Although there are generally more RCTs in adults, similarities and differences exist in the causes, natural history and prognosis of fatty liver diseases in children compared with adults.90 This is also reflected by the new diagnostic criteria for MASLD in children and adolescents,91 though some argue that diagnostic criteria for metabolic dysfunction-fatty liver disease (MAFLD) may better capture the impact of metabolic derangements on fibrosis.92 While extrapolation from adult data is an important feature in the development of drugs intended for children, it is crucial not to assume that children will have similar disease progression or response to interventions found to be effective in adults including side effects.93

To address the knowledge gap regarding the efficacy and safety of medicines, drug-target MR studies have been implemented to ascertain the efficacy and possible side effects of medications in vulnerable populations such as adolescents94 and pregnant women.95 Such drug-target MR leveraging reliable surrogate and safety endpoints could be a more cost-effective study design to inform the efficacy and safety of therapeutic agents in reversing the course of MASLD/MAFLD in children and adolescents. By providing evidence on safety particularly regarding growth and sexual development, this approach could provide additional prior information on efficacy and safety for children and adolescents without exposing these vulnerable populations to unnecessary risk.
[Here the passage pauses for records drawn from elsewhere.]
Lemma throttled_request_is_retried_once_witness :
  _geocode_nominatim "Main St 1" (empty_state [throttled; place "52.1" "5.2"])
  = (Ok (Some 52.1%Q, Some 5.2%Q), empty_state [],
     [EvGet "Main St 1" throttled; EvSleep RETRY_BACKOFF_SECONDS;
      EvGet "Main St 1" (place "52.1" "5.2")]).
Proof.
  destruct (throttled_request_is_retried_once "Main St 1"
              (empty_state [throttled; place "52.1" "5.2"])
              {| status_code := 429; body := NotJson |} [place "52.1" "5.2"]
              (place "52.1" "5.2") [])
    as (r & Hrun & _ & _ & _ & Hread);
    [vm_compute; reflexivity | reflexivity | vm_compute; reflexivity |].
  destruct (Hread _ eq_refl) as (_ & _ & Hplace); [simpl; lia|].
  rewrite Hrun.
  rewrite (Hplace (JArr [JObj [("lat", JStr "52.1"); ("lon", JStr "5.2")]])
             (JObj [("lat", JStr "52.1"); ("lon", JStr "5.2")])
             (JStr "52.1") (JStr "5.2") 52.1%Q 5.2%Q);
    try (vm_compute; reflexivity).
Defined.

Lemma failures_become_not_found_witness :
  exists item',
    fst (fst (enrich_item 1 [] a_museum [] (empty_state []))) = Ok item' /\
    get_latitude item' = None /\ get_longitude item' = None.
Proof.
  destruct (proj1 (proj2 (failures_become_not_found
                            (float := Q) (W := list (get_outcome Q))))
              1 [] a_museum [] (empty_state [])
              (snd (fst (enrich_item 1 [] a_museum [] (empty_state []))))
              (fst (fst (enrich_item 1 [] a_museum [] (empty_state []))))
              (snd (enrich_item 1 [] a_museum [] (empty_state []))))
    as (item' & Hr & Hlat & Hlon & _).
  - discriminate.
  - vm_compute. reflexivity.
  - vm_compute. reflexivity.
  - vm_compute. reflexivity.
  - vm_compute. repeat constructor.
  - exists item'. auto.
Defined.

(** A body that is JSON but not a list of places makes the attempt, and
    with it the run, raise. *)
Lemma unexpected_body_raises :
  failure odd_body = false /\
  fst (fst (_geocode_nominatim "Main St 1" (empty_state [odd_body])))
  = Raise KeyError /\
  fst (fst (enrich [a_museum] (empty_state [odd_body]))) = Raise KeyError.
Proof. vm_compute. auto. Qed.
(** * Manifest rendering for a hosted control plane: pkg/render/manifests.go

    A shallow embedding of the cluster manifest context of the installer
    and the properties of its rendering pass.  Go strings are byte
    sequences and are modelled as [string]; Go maps are [gmap]s; the
    accumulated output of the render context is an insertion-ordered
    association list; a method that mutates its receiver becomes a
    computation in a state monad whose only failure is a Go panic. *)

From Stdlib Require Import Ascii.
From stdpp Require Import base strings list gmap fin_maps.

Local Open Scope string_scope.
Local Open Scope list_scope.

(** ** Go library functions used by the source *)

Module Go.

(** [strings.Split(s, sep)] for a separator [sep] of one byte.  The first
    piece and the later pieces are computed together, so that the slice
    returned is the first piece followed by the others. *)
Fixpoint SplitPieces (s : string) (sep : ascii) : string * list string :=
  match s with
  | EmptyString => (EmptyString, [])
  | String ch rest =>
      let (piece, pieces) := SplitPieces rest sep in
      if Ascii.eqb ch sep then (EmptyString, piece :: pieces)
      else (String ch piece, pieces)
  end.

Definition Split (s : string) (sep : ascii) : list string :=
  let (piece, pieces) := SplitPieces s sep in piece :: pieces.

(** [strings.ReplaceAll(s, old, new)] for a pattern [old] of one byte. *)
Fixpoint ReplaceAll (s : string) (old : ascii) (new : string) : string :=
  match s with
  | EmptyString => EmptyString
  | String ch rest =>
      if Ascii.eqb ch old then new +:+ ReplaceAll rest old new
      else String ch (ReplaceAll rest old new)
  end.

(** The loop of [path.Base] that strips the trailing slashes. *)
Fixpoint stripTrailingSlashes (s : string) : string :=
  match s with
  | EmptyString => EmptyString
  | String ch rest =>
      match stripTrailingSlashes rest with
      | EmptyString => if Ascii.eqb ch "/" then EmptyString else String ch EmptyString
      | kept => String ch kept
      end
  end.

(** [lastSlash] of package path: the index of the last slash, if any
    (Go returns -1 when there is none). *)
Fixpoint lastSlash (s : string) : option nat :=
  match s with
  | EmptyString => None
  | String ch rest =>
      match lastSlash rest with
      | Some i => Some (S i)
      | None => if Ascii.eqb ch "/" then Some 0 else None
      end
  end.

(** The slice expression [s[n:]]. *)
Fixpoint sliceFrom (n : nat) (s : string) : string :=
  match n, s with
  | 0, _ => s
  | S n', String _ rest => sliceFrom n' rest
  | S _, EmptyString => EmptyString
  end.

(** [path.Base]. *)
Definition Base (path : string) : string :=
  if String.eqb path "" then "."
  else
    let path := stripTrailingSlashes path in
    let path := match lastSlash path with
                | Some i => sliceFrom (S i) path
                | None => path
                end in
    if String.eqb path "" then "/" else path.

(** [strings.Join(elems, sep)]. *)
Fixpoint Join (elems : list string) (sep : string) : string :=
  match elems with
  | [] => EmptyString
  | x :: rest =>
      match rest with
      | [] => x
      | _ :: _ => x +:+ sep +:+ Join rest sep
      end
  end.

End Go.

(** ** The naming transform (manifests.go, lines 188-191) *)

(** [parts[0]] is a checked index: on an empty slice Go panics, and the
    model has no name to return. *)
Definition userConfigMapName (file : string) : option string :=
  let parts := Go.Split file "." in
  part0 ← parts !! 0;
  Some ("user-manifest-" +:+ Go.ReplaceAll part0 "_" "-").

(** [trimFirstSegment] (lines 183-186).  [parts[1:]] is a checked slice:
    on an empty slice Go panics, and the model has nothing to return. *)
Definition trimFirstSegment (s : string) : option string :=
  let parts := Go.Split s "." in
  if decide (1 <= length parts) then Some (Go.Join (drop 1 parts) ".") else None.

(** ** Errors and results *)

(** A Go [error] is identified with its message, which is what
    [err.Error()] hands to [panic] in the source. *)
Definition error := string.

Inductive result (A : Type) : Type :=
| Ok (a : A)
| Err (e : error).
Arguments Ok {A} a.
Arguments Err {A} e.

(** Modelled from the spec: the error kind [PatchTargetMissing] of the
    render context (section 7), which is declared outside the file. *)
Definition PatchTargetMissing : error := "PatchTargetMissing".

(** ** A state monad with panics

    A method with a pointer receiver is a computation over the machine
    state.  A panic unwinds the whole call stack: nothing in the source
    recovers, so the state at the point of the panic is dropped. *)

Inductive Run (A : Type) : Type :=
| Done (a : A)
| Panic (msg : string).
Arguments Done {A} a.
Arguments Panic {A} msg.

Definition M (S A : Type) : Type := S -> Run (A * S).

Definition ret {S A} (a : A) : M S A := fun st => Done (a, st).

Definition bind {S A B} (m : M S A) (k : A -> M S B) : M S B :=
  fun st => match m st with
            | Done (a, st') => k a st'
            | Panic msg => Panic msg
            end.

Definition panic {S A} (msg : string) : M S A := fun _ => Panic msg.

Definition modify {S} (f : S -> S) : M S unit := fun st => Done (tt, f st).

Notation "'let*' x ':=' m 'in' k" := (bind m (fun x => k))
  (at level 10, x name, m at level 100, k at level 200).
Notation "m '*>' k" := (bind m (fun _ => k))
  (at level 100, k at level 200, right associativity).

(** ** The insertion-ordered output mapping *)

Module OMap.

(** Modelled from the spec: the ordered mapping from output name to
    rendered text owned by the render context (section 3).  The last
    write for a name wins and keeps the place of the first insertion. *)
Fixpoint get (k : string) (m : list (string * string)) : option string :=
  match m with
  | [] => None
  | (k', v) :: m' => if String.eqb k k' then Some v else get k m'
  end.

Fixpoint set (k v : string) (m : list (string * string)) : list (string * string) :=
  match m with
  | [] => [(k, v)]
  | (k', v') :: m' =>
      if String.eqb k k' then (k, v) :: m' else (k', v') :: set k v m'
  end.

Definition keys (m : list (string * string)) : list string := map fst m.

End OMap.

(** ** The collaborators of the render package *)

Record ReleaseInfo := {
  Images : gmap string string;
  Versions : gmap string string }.

(** The [template.FuncMap] installed at lines 35-48.  The helper names
    are fixed there; the registry is determined by what the closures
    capture. *)
Record FuncMap (P : Type) := {
  fm_versions : gmap string string;
  fm_images : gmap string string;
  fm_params : P;
  fm_includeVPN : bool;
  fm_pkiDir : string }.
Arguments fm_versions {P} _.
Arguments fm_images {P} _.
Arguments fm_params {P} _.
Arguments fm_includeVPN {P} _.
Arguments fm_pkiDir {P} _.

(** The root scope handed to a template: the cluster parameters, or a
    [map[string]string]. *)
Inductive TemplateData (P : Type) : Type :=
| ParamsData (p : P)
| MapData (m : gmap string string).
Arguments ParamsData {P} p.
Arguments MapData {P} m.

(** What the package takes from outside: the parameter type of package
    api with the two fields read at line 15, the release resolver, the
    asset library with its template engine, and the entropy that
    [randomString] draws from. *)
Record Env := {
  ClusterParams : Type;
  ReleaseImage : ClusterParams -> string;
  OriginReleasePrefix : ClusterParams -> string;
  GetReleaseInfo : string -> string -> string -> result ReleaseInfo;
  AssetDir : string -> result (list string);
  Rng : Type;
  execute : option (FuncMap ClusterParams) -> TemplateData ClusterParams ->
            string -> Rng -> result string * Rng }.

(** ** The contexts (lines 24-28) *)

Record renderContext (P : Type) := {
  outputDir : string;
  params : P;
  funcs : option (FuncMap P);
  manifests : list (string * string) }.
Arguments outputDir {P} _.
Arguments params {P} _.
Arguments funcs {P} _.
Arguments manifests {P} _.

Record clusterManifestContext (P : Type) := {
  embedded : renderContext P;
  userManifestFiles : list string;
  userManifests : gmap string string }.
Arguments embedded {P} _.
Arguments userManifestFiles {P} _.
Arguments userManifests {P} _.

(** What a run does not fix: the entropy, and the order in which a
    [range] over a map visits its entries. *)
Record Runtime (E : Env) := {
  rng : Rng E;
  rangeOrder : list (string * string) -> list (string * string) }.
Arguments rng {E} _.
Arguments rangeOrder {E} _.

Record Machine (E : Env) := {
  self : clusterManifestContext (ClusterParams E);
  runtime : Runtime E }.
Arguments self {E} _.
Arguments runtime {E} _.

(** How a call of [RenderClusterManifests] ends. *)
Inductive Exit : Type :=
| Return (err : option error)
| Unwind (msg : string).

Section Render.

Context {E : Env}.

Local Abbreviation P := (ClusterParams E).
Local Abbreviation Ctx := (clusterManifestContext (ClusterParams E)).
Local Abbreviation Method := (M (Machine E)).

(** *** Field updates through the receiver pointer *)

Definition setManifests (ms : list (string * string)) (c : Ctx) : Ctx :=
  {| embedded := {| outputDir := outputDir (embedded c);
                    params := params (embedded c);
                    funcs := funcs (embedded c);
                    manifests := ms |};
     userManifestFiles := userManifestFiles c;
     userManifests := userManifests c |}.

Definition setUserManifestFiles (fs : list string) (c : Ctx) : Ctx :=
  {| embedded := embedded c;
     userManifestFiles := fs;
     userManifests := userManifests c |}.

Definition setUserManifests (um : gmap string string) (c : Ctx) : Ctx :=
  {| embedded := embedded c;
     userManifestFiles := userManifestFiles c;
     userManifests := um |}.

Definition onSelf (f : Ctx -> Ctx) (st : Machine E) : Machine E :=
  {| self := f (self st); runtime := runtime st |}.

Definition setRng (g : Rng E) (st : Machine E) : Machine E :=
  {| self := self st;
     runtime := {| rng := g; rangeOrder := rangeOrder (runtime st) |} |}.

Definition this : Method Ctx := fun st => Done (self st, st).

(** *** The render context (package render, outside this file) *)

(** Modelled from the spec: [newRenderContext], which creates the context
    of one render invocation; nothing is accumulated yet and no function
    registry is installed. *)
Definition newRenderContext (p : P) (dir : string) : renderContext P :=
  {| outputDir := dir; params := p; funcs := None; manifests := [] |}.

(** Modelled from the spec: [setFuncs] installs the function registry. *)
Definition setFuncs (f : FuncMap P) (r : renderContext P) : renderContext P :=
  {| outputDir := outputDir r; params := params r; funcs := Some f;
     manifests := manifests r |}.

(** Modelled from the spec: [substituteParams] loads the named asset and
    expands it with the given root scope and the installed registry; it
    returns the text or an error.  Loading and expanding are the
    [execute] of the environment, which may consume entropy. *)
Definition substituteParams (data : TemplateData P) (fileName : string)
  : Method (result string) :=
  fun st =>
    let (r, g) := execute E (funcs (embedded (self st))) data fileName
                    (rng (runtime st)) in
    Done (r, setRng g st).

(** Modelled from the spec: [addManifest] inserts or overwrites an entry
    of the accumulated output mapping. *)
Definition addManifest (name content : string) : Method unit :=
  modify (onSelf (fun c => setManifests (OMap.set name content (manifests (embedded c))) c)).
Variation in phenotyping of MASLD

The validity of an MR study is directly related to the quality of GWAS data, in particular the classification of the disease and trait measurement. Liver biopsy is the reference standard for diagnosing and staging hepatic diseases. However, its invasive nature limits its usage especially in paediatric population. Among non-invasive methods, MRI-derived proton density fat fraction stands out for its superior accuracy in detecting and quantifying liver steatosis.96 Nevertheless, its high cost and limited availability can restrict its widespread application especially among large-scale epidemiological studies. Liver enzymes, such as alanine aminotransferase and aspartate aminotransferase, are routinely assessed in primary care to screen for liver fibrosis. However, these biomarkers are non-specific and do not always correlate with liver disease severity.96 Alternatively, the use of International Classification of Diseases codes in electronic health records diagnosis provides a feasible approach for population-based diagnosis but may lead to misclassification and is insufficient for assessing disease severity.
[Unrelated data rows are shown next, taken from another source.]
Fixpoint lowercase (s : string) : string :=
  match s with
  | EmptyString => EmptyString
  | String c rest => String (lower c) (lowercase rest)
  end.

Fixpoint contains (s sub : string) : bool :=
  String.prefix sub s ||
  match s with
  | EmptyString => false
  | String _ rest => contains rest sub
  end.

Definition contains_ci (s sub : string) : bool :=
  contains (lowercase s) (lowercase sub).

Definition least (a b : double) : double :=
  if Double.isnan a then b else if Double.ltb b a then b else a.

Definition greatest (a b : double) : double :=
  if Double.isnan a then b else if Double.ltb a b then b else a.

Definition statisticsOf (l : list double) : Statistics :=
  {| minimum := fold_left least l Double.nan;
     maximum := fold_left greatest l Double.nan |}.

Definition is_separator (c : ascii) : bool :=
  Ascii.eqb c "/"%char || Ascii.eqb c "\"%char.

Definition has_separator (s : string) : bool :=
  existsb is_separator (list_ascii_of_string s).

(** The name up to its last separator, which is left out; the whole name when
    it has none. *)
Fixpoint dirName (s : string) : string :=
  match s with
  | EmptyString => EmptyString
  | String c rest =>
      if has_separator rest then String c (dirName rest)
      else if is_separator c then EmptyString
      else s
  end.

Definition pathJoin (path1 path2 : string) : string :=
  (path1 ++ "/" ++ path2)%string.

Definition utils : Utils :=
  Build_Utils rtrim split toSizeT toInt toDouble contains_ci
    (fun _ l => statisticsOf l)
    (fun ds => statisticsOf (flat_map values ds))
    {| minimum := Double.nan; maximum := Double.nan |}
    Double.nan
    dirName pathJoin.

End Sample.

(** ** Inputs the properties are tried on *)

Module Inputs.

Definition d (z : Z) : double := Double.of_Z z.
Definition f (z : Z) : float := Float32.of_double (d z).

(** Two cells, the second one north of the first. *)
Definition cadpts : TextFile := [ "1 0 0"; "2 0 10" ]%string.

Definition fplain : TextFile :=
  [ "1 2 0 0 0 0.04 5"; "2 0 0 1 0 0.04 6" ]%string.

Definition geometry : Directory :=
  {| CADPTS_DAT := Some cadpts;
     FPLAIN_DAT := Some fplain;
     TIMDEP_OUT := None;
     DEPTH_OUT := None;
     VELFP_OUT := None;
     VELOC_OUT := None;
     TIMDEP_HDF5 := None |}.

(** The connectivity of [fplain] with its two records in the other order. *)
Definition fplain_swapped : TextFile :=
  [ "2 0 0 1 0 0.04 6"; "1 2 0 0 0 0.04 5" ]%string.

Definition geometry_swapped : Directory :=
  {| CADPTS_DAT := Some cadpts;
     FPLAIN_DAT := Some fplain_swapped;
     TIMDEP_OUT := None;
     DEPTH_OUT := None;
     VELFP_OUT := None;
     VELOC_OUT := None;
     TIMDEP_HDF5 := None |}.

Definition north_south : list CellCenter :=
  [ {| id := 0; x := d 0; y := d 0; conn := [1; -1; -1; -1] |};
    {| id := 1; x := d 0; y := d 10; conn := [-1; -1; 0; -1] |} ].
MASLD comprises a spectrum of progressive liver conditions ranging from isolated hepatic steatosis to metabolic dysfunction-associated steatohepatitis. Variants that contribute solely to the progression of steatohepatitis, fibrosis or cirrhosis without promoting the initial occurrence of steatosis may remain unidentified. To enhance the utility of drug-target MR, conducting GWAS on steatotic liver disease and its subcategories3 diagnosed histologically or by imaging could provide more informative insights into treatment responses and disease progression.97 98

Conclusion

MR holds significant promise for advancing drug target identification and repositioning in MASLD, yet it is important to acknowledge its assumptions and limitations. The growing accessibility of large-scale multi-omics data provides unprecedented opportunities for progression in this field. Large-scale GWAS and/or next-generation sequencing of MASLD as well as employing state-of-the-art methodologies would be crucial for the conduct of credible drug-target MR to facilitate drug development in the prevention and treatment of MASLD.